• Available records:
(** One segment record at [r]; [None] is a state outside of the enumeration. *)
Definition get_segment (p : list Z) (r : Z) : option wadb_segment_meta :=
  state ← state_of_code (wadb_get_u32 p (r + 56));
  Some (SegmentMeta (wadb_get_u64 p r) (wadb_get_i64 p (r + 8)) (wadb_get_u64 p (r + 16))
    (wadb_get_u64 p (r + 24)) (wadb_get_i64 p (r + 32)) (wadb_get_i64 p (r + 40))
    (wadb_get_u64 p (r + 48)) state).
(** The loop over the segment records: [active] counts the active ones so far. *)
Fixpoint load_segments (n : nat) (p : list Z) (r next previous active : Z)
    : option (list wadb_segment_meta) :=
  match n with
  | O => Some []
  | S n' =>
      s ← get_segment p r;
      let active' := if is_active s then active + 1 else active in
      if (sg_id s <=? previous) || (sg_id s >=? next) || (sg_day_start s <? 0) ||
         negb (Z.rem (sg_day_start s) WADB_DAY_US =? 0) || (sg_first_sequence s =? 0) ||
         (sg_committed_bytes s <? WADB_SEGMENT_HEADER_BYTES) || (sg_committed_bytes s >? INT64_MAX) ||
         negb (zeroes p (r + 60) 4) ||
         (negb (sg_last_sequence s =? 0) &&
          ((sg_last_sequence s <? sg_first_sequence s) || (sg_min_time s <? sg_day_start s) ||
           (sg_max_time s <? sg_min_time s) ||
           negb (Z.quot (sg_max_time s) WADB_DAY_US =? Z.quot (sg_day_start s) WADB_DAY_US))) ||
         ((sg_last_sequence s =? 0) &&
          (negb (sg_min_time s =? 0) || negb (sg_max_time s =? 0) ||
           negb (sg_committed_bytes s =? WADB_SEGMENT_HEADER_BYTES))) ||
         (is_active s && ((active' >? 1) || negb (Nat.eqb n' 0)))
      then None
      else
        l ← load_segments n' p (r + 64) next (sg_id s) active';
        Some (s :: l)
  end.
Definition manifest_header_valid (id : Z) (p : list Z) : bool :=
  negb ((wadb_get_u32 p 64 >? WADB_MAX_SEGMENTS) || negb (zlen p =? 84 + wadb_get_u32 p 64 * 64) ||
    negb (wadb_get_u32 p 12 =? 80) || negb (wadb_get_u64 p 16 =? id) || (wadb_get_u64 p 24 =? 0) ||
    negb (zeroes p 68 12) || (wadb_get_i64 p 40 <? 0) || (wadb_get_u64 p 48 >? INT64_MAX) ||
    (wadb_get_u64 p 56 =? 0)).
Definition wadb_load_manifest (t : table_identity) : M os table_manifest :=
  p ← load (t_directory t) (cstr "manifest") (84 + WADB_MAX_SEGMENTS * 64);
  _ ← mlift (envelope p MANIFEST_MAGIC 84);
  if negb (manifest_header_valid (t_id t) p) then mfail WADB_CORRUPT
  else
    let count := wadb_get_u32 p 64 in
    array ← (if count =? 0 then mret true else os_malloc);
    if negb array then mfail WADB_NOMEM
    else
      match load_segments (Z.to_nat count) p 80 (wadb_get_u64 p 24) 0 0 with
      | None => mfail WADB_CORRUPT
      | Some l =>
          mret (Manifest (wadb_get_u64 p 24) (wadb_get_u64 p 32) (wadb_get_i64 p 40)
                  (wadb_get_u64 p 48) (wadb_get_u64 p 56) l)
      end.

• Task: Emit an exact copy of the lines spanning the start of the records to the line containing "state ← state_of_code", inclusive, and no other output.

• Exercise answer:
(** One segment record at [r]; [None] is a state outside of the enumeration. *)
Definition get_segment (p : list Z) (r : Z) : option wadb_segment_meta :=
  state ← state_of_code (wadb_get_u32 p (r + 56));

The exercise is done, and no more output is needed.